Ce mardi de la dernière semaine de mars, je devais me rendre à Kaloum pour y travailler. Ce matin, je n’ai pu travailler à cause d’une panne technique. Pour ne pas rentrer d’aussitôt à la maison, je décide de faire une virgule dans un petit café exposé sur la ruelle menant au palais présidentiel en passant devant la bâtisse abritant le ministère de l’enseignement supérieur.

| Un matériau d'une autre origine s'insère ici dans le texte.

(* ===== verification/DxsoIr.v ===== *)
(** [dxso/ir.rs] and [dxso/opcode.rs]: the shader program the parser builds and
    the questions shader creation asks of it.  A [u16] or [u8] field is a [Z]; an
    [f32] constant is its bit pattern; a [bitflags] set is a record of its flags;
    the [BTreeMap] of subroutines is a [gmap], whose bodies are listed in no
    particular order, which no question below depends on. *)

From S2P Require Import Prelude.

(** ** Opcodes *)

Inductive Opcode :=
  | OpNop | OpMov | OpAdd | OpSub | OpMad | OpMul | OpRcp | OpRsq | OpDp3 | OpDp4 | OpMin | OpMax | OpSlt | OpSge
  | OpExp | OpLog | OpLit | OpDst | OpLrp | OpFrc | OpM4x4 | OpM4x3 | OpM3x4 | OpM3x3 | OpM3x2 | OpCall | OpCallNz
  | OpLoop | OpRet | OpEndLoop | OpLabel | OpDcl | OpPow | OpCrs | OpSgn | OpAbs | OpNrm | OpSinCos | OpRep
  | OpEndRep | OpIf | OpIfc | OpElse | OpEndIf | OpBreak | OpBreakC | OpMovA | OpDefB | OpDefI | OpTexCoord
  | OpTexKill | OpTexLd | OpTexBem | OpTexBemL | OpTexReg2Ar | OpTexReg2Gb | OpTexM3x2Pad | OpTexM3x2Tex
  | OpTexM3x3Pad | OpTexM3x3Tex | OpTexM3x3Spec | OpTexM3x3VSpec | OpTexReg2Rgb | OpTexDp3Tex | OpTexM3x2Depth
  | OpTexDp3 | OpTexM3x3 | OpTexDepth | OpBem | OpExpP | OpLogP | OpCnd | OpDef | OpCmp | OpDp2Add | OpDsx | OpDsy
  | OpTexLdD | OpSetP | OpTexLdL | OpBreakP | OpPhase | OpEnd | OpComment.

Module Opcode.
Definition from_u16 (v : Z) : option Opcode :=
  match v with
  | 0 => Some OpNop | 1 => Some OpMov | 2 => Some OpAdd | 3 => Some OpSub | 4 => Some OpMad | 5 => Some OpMul
  | 6 => Some OpRcp | 7 => Some OpRsq | 8 => Some OpDp3 | 9 => Some OpDp4 | 10 => Some OpMin | 11 => Some OpMax
  | 12 => Some OpSlt | 13 => Some OpSge | 14 => Some OpExp | 15 => Some OpLog | 16 => Some OpLit | 17 => Some OpDst
  | 18 => Some OpLrp | 19 => Some OpFrc | 20 => Some OpM4x4 | 21 => Some OpM4x3 | 22 => Some OpM3x4
  | 23 => Some OpM3x3 | 24 => Some OpM3x2 | 25 => Some OpCall | 26 => Some OpCallNz | 27 => Some OpLoop
  | 28 => Some OpRet | 29 => Some OpEndLoop | 30 => Some OpLabel | 31 => Some OpDcl | 32 => Some OpPow
  | 33 => Some OpCrs | 34 => Some OpSgn | 35 => Some OpAbs | 36 => Some OpNrm | 37 => Some OpSinCos
  | 38 => Some OpRep | 39 => Some OpEndRep | 40 => Some OpIf | 41 => Some OpIfc | 42 => Some OpElse
  | 43 => Some OpEndIf | 44 => Some OpBreak | 45 => Some OpBreakC | 46 => Some OpMovA | 47 => Some OpDefB
  | 48 => Some OpDefI | 64 => Some OpTexCoord | 65 => Some OpTexKill | 66 => Some OpTexLd | 67 => Some OpTexBem
  | 68 => Some OpTexBemL | 69 => Some OpTexReg2Ar | 70 => Some OpTexReg2Gb | 71 => Some OpTexM3x2Pad
  | 72 => Some OpTexM3x2Tex | 73 => Some OpTexM3x3Pad | 74 => Some OpTexM3x3Tex | 76 => Some OpTexM3x3Spec
  | 77 => Some OpTexM3x3VSpec | 82 => Some OpTexReg2Rgb | 83 => Some OpTexDp3Tex | 84 => Some OpTexM3x2Depth
  | 85 => Some OpTexDp3 | 86 => Some OpTexM3x3 | 87 => Some OpTexDepth | 89 => Some OpBem | 78 => Some OpExpP
  | 79 => Some OpLogP | 80 => Some OpCnd | 81 => Some OpDef | 88 => Some OpCmp | 90 => Some OpDp2Add
  | 91 => Some OpDsx | 92 => Some OpDsy | 93 => Some OpTexLdD | 94 => Some OpSetP | 95 => Some OpTexLdL
  | 96 => Some OpBreakP | 65533 => Some OpPhase | 65535 => Some OpEnd | 65534 => Some OpComment
  | _ => None
  end.

Definition has_destination (op : Opcode) : bool :=
  match op with
  | OpMov | OpMovA | OpAdd | OpSub | OpMad | OpMul | OpRcp | OpRsq | OpDp3 | OpDp4 | OpMin | OpMax | OpSlt | OpSge
  | OpExp | OpLog | OpLit | OpDst | OpLrp | OpFrc | OpM4x4 | OpM4x3 | OpM3x4 | OpM3x3 | OpM3x2 | OpPow | OpCrs
  | OpSgn | OpAbs | OpNrm | OpSinCos | OpCnd | OpCmp | OpDp2Add | OpDsx | OpDsy | OpTexLd | OpTexLdL | OpTexLdD
  | OpTexKill | OpTexCoord | OpTexBem | OpTexBemL | OpTexReg2Ar | OpTexReg2Gb | OpTexReg2Rgb | OpTexM3x2Pad
  | OpTexM3x2Tex | OpTexM3x2Depth | OpTexM3x3Pad | OpTexM3x3Tex | OpTexM3x3 | OpTexM3x3Spec | OpTexM3x3VSpec
  | OpTexDp3 | OpTexDp3Tex | OpTexDepth | OpBem | OpExpP | OpLogP | OpSetP
      => true
  | _ => false
  end.


(** The number an opcode has in the token, for the texts below. *)
Definition to_u16 (op : Opcode) : Z :=
  match op with
  | OpNop => 0 | OpMov => 1 | OpAdd => 2 | OpSub => 3 | OpMad => 4 | OpMul => 5 | OpRcp => 6 | OpRsq => 7
  | OpDp3 => 8 | OpDp4 => 9 | OpMin => 10 | OpMax => 11 | OpSlt => 12 | OpSge => 13 | OpExp => 14 | OpLog => 15
  | OpLit => 16 | OpDst => 17 | OpLrp => 18 | OpFrc => 19 | OpM4x4 => 20 | OpM4x3 => 21 | OpM3x4 => 22 | OpM3x3 => 23
  | OpM3x2 => 24 | OpCall => 25 | OpCallNz => 26 | OpLoop => 27 | OpRet => 28 | OpEndLoop => 29 | OpLabel => 30
  | OpDcl => 31 | OpPow => 32 | OpCrs => 33 | OpSgn => 34 | OpAbs => 35 | OpNrm => 36 | OpSinCos => 37 | OpRep => 38
  | OpEndRep => 39 | OpIf => 40 | OpIfc => 41 | OpElse => 42 | OpEndIf => 43 | OpBreak => 44 | OpBreakC => 45
  | OpMovA => 46 | OpDefB => 47 | OpDefI => 48 | OpTexCoord => 64 | OpTexKill => 65 | OpTexLd => 66 | OpTexBem => 67
  | OpTexBemL => 68 | OpTexReg2Ar => 69 | OpTexReg2Gb => 70 | OpTexM3x2Pad => 71 | OpTexM3x2Tex => 72
  | OpTexM3x3Pad => 73 | OpTexM3x3Tex => 74 | OpTexM3x3Spec => 76 | OpTexM3x3VSpec => 77 | OpTexReg2Rgb => 82
  | OpTexDp3Tex => 83 | OpTexM3x2Depth => 84 | OpTexDp3 => 85 | OpTexM3x3 => 86 | OpTexDepth => 87 | OpBem => 89
  | OpExpP => 78 | OpLogP => 79 | OpCnd => 80 | OpDef => 81 | OpCmp => 88 | OpDp2Add => 90 | OpDsx => 91
  | OpDsy => 92 | OpTexLdD => 93 | OpSetP => 94 | OpTexLdL => 95 | OpBreakP => 96 | OpPhase => 65533 | OpEnd => 65535
  | OpComment => 65534
  end.

Lemma from_to_u16 op : from_u16 (to_u16 op) = Some op.
Proof. by destruct op. Qed.

Lemma to_u16_range op : 0 <= to_u16 op < 65536.
Proof. destruct op; simpl; lia. Qed.

Lemma to_u16_inj op1 op2 : to_u16 op1 = to_u16 op2 -> op1 = op2.
Proof. intros E. apply (inj Some). by rewrite <- !from_to_u16, E. Qed.
End Opcode.

#[global] Instance Opcode_eq_dec : EqDecision Opcode.
Proof.
  refine (λ op1 op2, cast_if (decide (Opcode.to_u16 op1 = Opcode.to_u16 op2))); [by apply Opcode.to_u16_inj | congruence].
Defined.

(** ** Operands and declarations *)

Inductive ShaderType := Vertex | Pixel.

Inductive RegKind :=
  | Temp | Input | Const | Addr | RastOut | AttrOut | TexcoordOut | ConstInt | ColorOut | DepthOut | Sampler | Output
  | ConstBool | LoopReg | TempFloat16 | MiscType | LabelReg | PredicateReg.

Inductive TextureType := UnknownTexture | Texture2D | TextureCube | Texture3D.

Inductive DeclUsage :=
  | Position | BlendWeight | BlendIndices | Normal | PSize | Texcoord | Tangent | Binormal | TessFactor | PositionT
  | Color | Fog | Depth | Sample.

Inductive SrcModifier :=
  | ModNone | Neg | Bias | BiasNeg | Sign | SignNeg | Comp | X2 | X2Neg | Dz | Dw | Abs | AbsNeg | Not.

Inductive CmpFunc := Gt | Eq | Ge | Lt | Ne | Le.

#[global] Instance ShaderType_eq_dec : EqDecision ShaderType. Proof. solve_decision. Defined.
#[global] Instance RegKind_eq_dec : EqDecision RegKind. Proof. solve_decision. Defined.
#[global] Instance DeclUsage_eq_dec : EqDecision DeclUsage. Proof. solve_decision. Defined.

Definition CmpFunc_from_raw (raw : Z) : option CmpFunc :=
  match raw with
  | 1 => Some Gt | 2 => Some Eq | 3 => Some Ge | 4 => Some Lt | 5 => Some Ne | 6 => Some Le
  | _ => None
  end.

Module Register.
Record t := mk { kind : RegKind; index : Z }.
End Register.

Record Swizzle := mkSwizzle { lane_x : Z; lane_y : Z; lane_z : Z; lane_w : Z }.

Definition WriteMask := Z.
Definition WriteMask_ALL : WriteMask := 0xf.

Module RelativeAddr.
Record t := mk { reg : Register.t; swizzle : Swizzle }.
End RelativeAddr.

Record DstMods := mkDstMods { SATURATE : bool; PARTIAL_PRECISION : bool; CENTROID : bool }.

Module DstOperand.
Record t := mk { reg : Register.t; write_mask : WriteMask; mods : DstMods; shift_scale : Z }.
End DstOperand.

Module SrcOperand.
Record t := mk { reg : Register.t; swizzle : Swizzle; modifier : SrcModifier; rel_addr : option RelativeAddr.t }.
End SrcOperand.

Inductive Declaration :=
  | Semantic (usage : DeclUsage) (usage_index : Z) (reg : Register.t) (mask : WriteMask)
  | SamplerDecl (texture_type : TextureType) (reg : Register.t).

(** [DefConstant], [DefIntConstant] and [DefBoolConstant] are one record over the
    value's type. *)
Module Def.
Record t (V : Type) := mk { reg : Register.t; value : V }.
#[global] Arguments mk {V} _ _. #[global] Arguments reg {V} _. #[global] Arguments value {V} _.
End Def.

Record InstrFlags := mkInstrFlags { PREDICATED : bool; TEX_PROJECTED : bool; COISSUE : bool; TEX_BIASED : bool }.

Module Instruction.
Record t := mk {
  opcode : Opcode; dst : option DstOperand.t; srcs : list SrcOperand.t; flags : InstrFlags;
  predicate : option SrcOperand.t; cmp_func : option CmpFunc;
}.
End Instruction.

Module DxsoProgram.
Record t := mk {
  bytecode : list Z; shader_type : ShaderType; major : Z; minor : Z;
  declarations : list Declaration; def_constants : list (Def.t (list Z)); def_int_constants : list (Def.t (list Z));
  def_bool_constants : list (Def.t bool); instructions : list Instruction.t;
  subroutines : gmap Z (list Instruction.t);
}.
End DxsoProgram.
Import DxsoProgram.

Inductive DxsoError :=
  | Truncated | InvalidHeader | UnsupportedShaderModel (major minor : Z) | UnknownOpcode (bits : Z)
  | UnknownRegisterType (full : Z) | UnsupportedRelativeAddressing | UnknownDeclUsage (usage : Z).

(** ** Questions about a program *)

Definition all_instructions (p : DxsoProgram.t) : list Instruction.t :=
  instructions p ++ concat (map_to_list (subroutines p)).*2.

Definition forbidden_pixel_input (d : Declaration) : bool :=
  match d with
  | Semantic Position 0 reg _ => bool_decide (Register.kind reg = Input)
  | _ => false
  end.

Definition has_invalid_pixel_input_decl (p : DxsoProgram.t) : bool :=
  if negb (bool_decide (shader_type p = Pixel)) || (major p <? 3) then false
  else existsb forbidden_pixel_input (declarations p).

Definition wrap16 (x : Z) : Z := x mod 65536.

(** [Option<u16>] under [map_or(x, |m| m.max(x))], and [Iterator::max]. *)
Definition max_with (max : option Z) (x : Z) : option Z := Some (from_option (Z.max x) x max).
Definition iter_max (l : list Z) : option Z := foldl max_with None l.

(** The matrix operand of an opcode and the rows it spans. *)
Definition matrix_rows (op : Opcode) : option nat * Z :=
  match op with
  | OpM4x4 | OpM3x4 => (Some 1%nat, 4)
  | OpM4x3 | OpM3x3 => (Some 1%nat, 3)
  | OpM3x2 => (Some 1%nat, 2)
  | _ => (None, 1)
  end.

(** One operand of the walk over an instruction's sources. *)
Definition const_reg_step (defined : list Z) (mat_src_idx : option nat) (mat_rows : Z)
    (max : option Z) (i : nat) (src : SrcOperand.t) : option Z :=
  let index := Register.index (SrcOperand.reg src) in
  if negb (bool_decide (Register.kind (SrcOperand.reg src) = Const)) then max
  else
    let span := if decide (mat_src_idx = Some i) then mat_rows else 1 in
    if (span =? 1) && bool_decide (SrcOperand.rel_addr src = None) && bool_decide (index ∈ defined) then max
    else max_with max (wrap16 (wrap16 (index + span) - 1)).

Definition const_reg_inst (defined : list Z) (max : option Z) (inst : Instruction.t) : option Z :=
  let '(mat_src_idx, mat_rows) := matrix_rows (Instruction.opcode inst) in
  foldl (λ max '(i, src), const_reg_step defined mat_src_idx mat_rows max i src) max
        (imap pair (Instruction.srcs inst)).

Definition max_const_reg (p : DxsoProgram.t) : option Z :=
  let defined := (λ d, Register.index (Def.reg d)) <$> def_constants p in
  foldl (const_reg_inst defined) None (all_instructions p).

Definition max_const_index (p : DxsoProgram.t) (kind : RegKind) : option Z :=
  let src_max := iter_max (i ← all_instructions p; s ← Instruction.srcs i;
                           if decide (Register.kind (SrcOperand.reg s) = kind) then [Register.index (SrcOperand.reg s)]
                           else []) in
  let def_max := match kind with
                 | ConstInt => iter_max ((λ d, Register.index (Def.reg d)) <$> def_int_constants p)
                 | ConstBool => iter_max ((λ d, Register.index (Def.reg d)) <$> def_bool_constants p)
                 | _ => None
                 end in
  iter_max (option_list src_max ++ option_list def_max).

(** The register files of a shader model. *)
Definition float_limit (p : DxsoProgram.t) : Z :=
  if bool_decide (shader_type p = Vertex) then 256
  else if (major p =? 0) || (major p =? 1) then 8 else if major p =? 2 then 32 else 224.

Definition int_bool_limit (p : DxsoProgram.t) : Z :=
  let has_int_bool_files :=
    if bool_decide (shader_type p = Vertex) then 2 <=? major p
    else (2 <? major p) || ((major p =? 2) && (1 <=? minor p)) in
  if has_int_bool_files then 16 else 0.

Definition violates_constant_register_limits (p : DxsoProgram.t) : bool :=
  let float_max := iter_max (option_list (max_const_reg p) ++ ((λ d, Register.index (Def.reg d)) <$> def_constants p)) in
  let over max limit := from_option (λ m, limit <=? m) false max in
  over float_max (float_limit p) || over (max_const_index p ConstInt) (int_bool_limit p)
  || over (max_const_index p ConstBool) (int_bool_limit p).

Definition uses_relative_const_addressing (p : DxsoProgram.t) : bool :=
  existsb (λ inst, existsb (λ s, bool_decide (Register.kind (SrcOperand.reg s) = Const)
                                 && negb (bool_decide (SrcOperand.rel_addr s = None))) (Instruction.srcs inst))
          (all_instructions p).

Definition reads_vpos (p : DxsoProgram.t) : bool :=
  existsb (λ d, match d with
                | Semantic _ _ reg _ => bool_decide (Register.kind reg = MiscType) && (Register.index reg =? 0)
                | SamplerDecl _ _ => false
                end) (declarations p).

(** Whether some source reads a register of [kind] no definition supplies. *)
Definition uses_undefined (p : DxsoProgram.t) (kind : RegKind) (defined : list Z) : bool :=
  existsb (λ inst, existsb (λ s, bool_decide (Register.kind (SrcOperand.reg s) = kind)
                                 && negb (bool_decide (Register.index (SrcOperand.reg s) ∈ defined))) (Instruction.srcs inst))
          (all_instructions p).

Definition uses_dynamic_int_constants (p : DxsoProgram.t) : bool :=
  uses_undefined p ConstInt ((λ d, Register.index (Def.reg d)) <$> def_int_constants p).
Definition uses_dynamic_bool_constants (p : DxsoProgram.t) : bool :=
  uses_undefined p ConstBool ((λ d, Register.index (Def.reg d)) <$> def_bool_constants p).

Definition uses_bump_env (p : DxsoProgram.t) : bool :=
  existsb (λ inst, match Instruction.opcode inst with OpTexBem | OpTexBemL | OpBem => true | _ => false end)
          (instructions p).

Definition color_out_bit (mask : Z) (inst : Instruction.t) : Z :=
  match Instruction.dst inst with
  | None => mask
  | Some dst =>
      let index := Register.index (DstOperand.reg dst) in
      if negb (bool_decide (Register.kind (DstOperand.reg dst) = ColorOut)) then mask
      else if index <=? 3 then Z.lor mask (Z.shiftl 1 index)
      else mask
  end.

Definition color_out_mask (p : DxsoProgram.t) : Z :=
  if negb (bool_decide (shader_type p = Pixel)) || (major p <? 2) then 1
  else foldl color_out_bit 0 (all_instructions p).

Si vous voulez savoir comment marche le pays, fréquentez les bars café et magbanas après avoir écouté les médias. Quelques minutes après mon installation pour observer ce mouvement humain qui inspire la démarche des fourmis magnats, arrive sur une veille KTM mon ami lichar ; puis, tour à tour s’installent trois autres concitoyens pour être finalement à cinq autour d’une table ronde de café bar. Pour taquin qu’il soit, lichar une fois fait sa commande de café commence à me harceler de questions. Sa première fut de savoir mon avis sur une éventuelle révision constitutionnelle. Je me rappelle lui avoir dit ceci :
La constitution est un texte sacré dans la vie d’une nation, d’elle dépend toutes les autres dispositions normatives. C’est elle qui détermine la nature du régime et la relation qui lie les individus à l’institution étatique. La constitution est pour l’Etat ce qu’est la bible et le coran pour le christianisme et l’islam. En tant que telle, la question la concernant ne saurait être abordée avec légèreté. L’homme est capable de défaire tout ce qu’il fait, à condition qu’il y’ait un maximum de consensus. Ce qui veut dire que je suis plutôt favorable à une éventuelle révision constitutionnelle.
Donc en claire, tu cautionnes la révision constitutionnelle par le président actuel ? Relance-t-il. Non, lui réponds-je. Si je suis favorable à une révision de la constitution actuelle, je suis systématiquement opposé à sa révision par le régime actuel pour la simple et unique raison qu’il ne vaut que ce que vaut cette constitution.
Entre cette constitution et ce régime, c’est comme l’eau et le corps qui se lave. En claire, la constitution est l’eau qui lave ce régime et non le contraire. Le prochain régime aura la mission dès ses premiers jours de proposer au peuple une révision. Cela empêcherait toute velléité de confiscation du pouvoir.
Comme tiqué par mon dernier propos, le concitoyen octogénaire qui était en notre compagnie récupéra la parole et s’exprima en ces termes : pourquoi ne voulez-vous pas laisser ce président terminer ses chantiers ? Parce que nous savons par expérience que les Guinéens sont forts dans le sabotage des initiatives de leurs prédécesseurs.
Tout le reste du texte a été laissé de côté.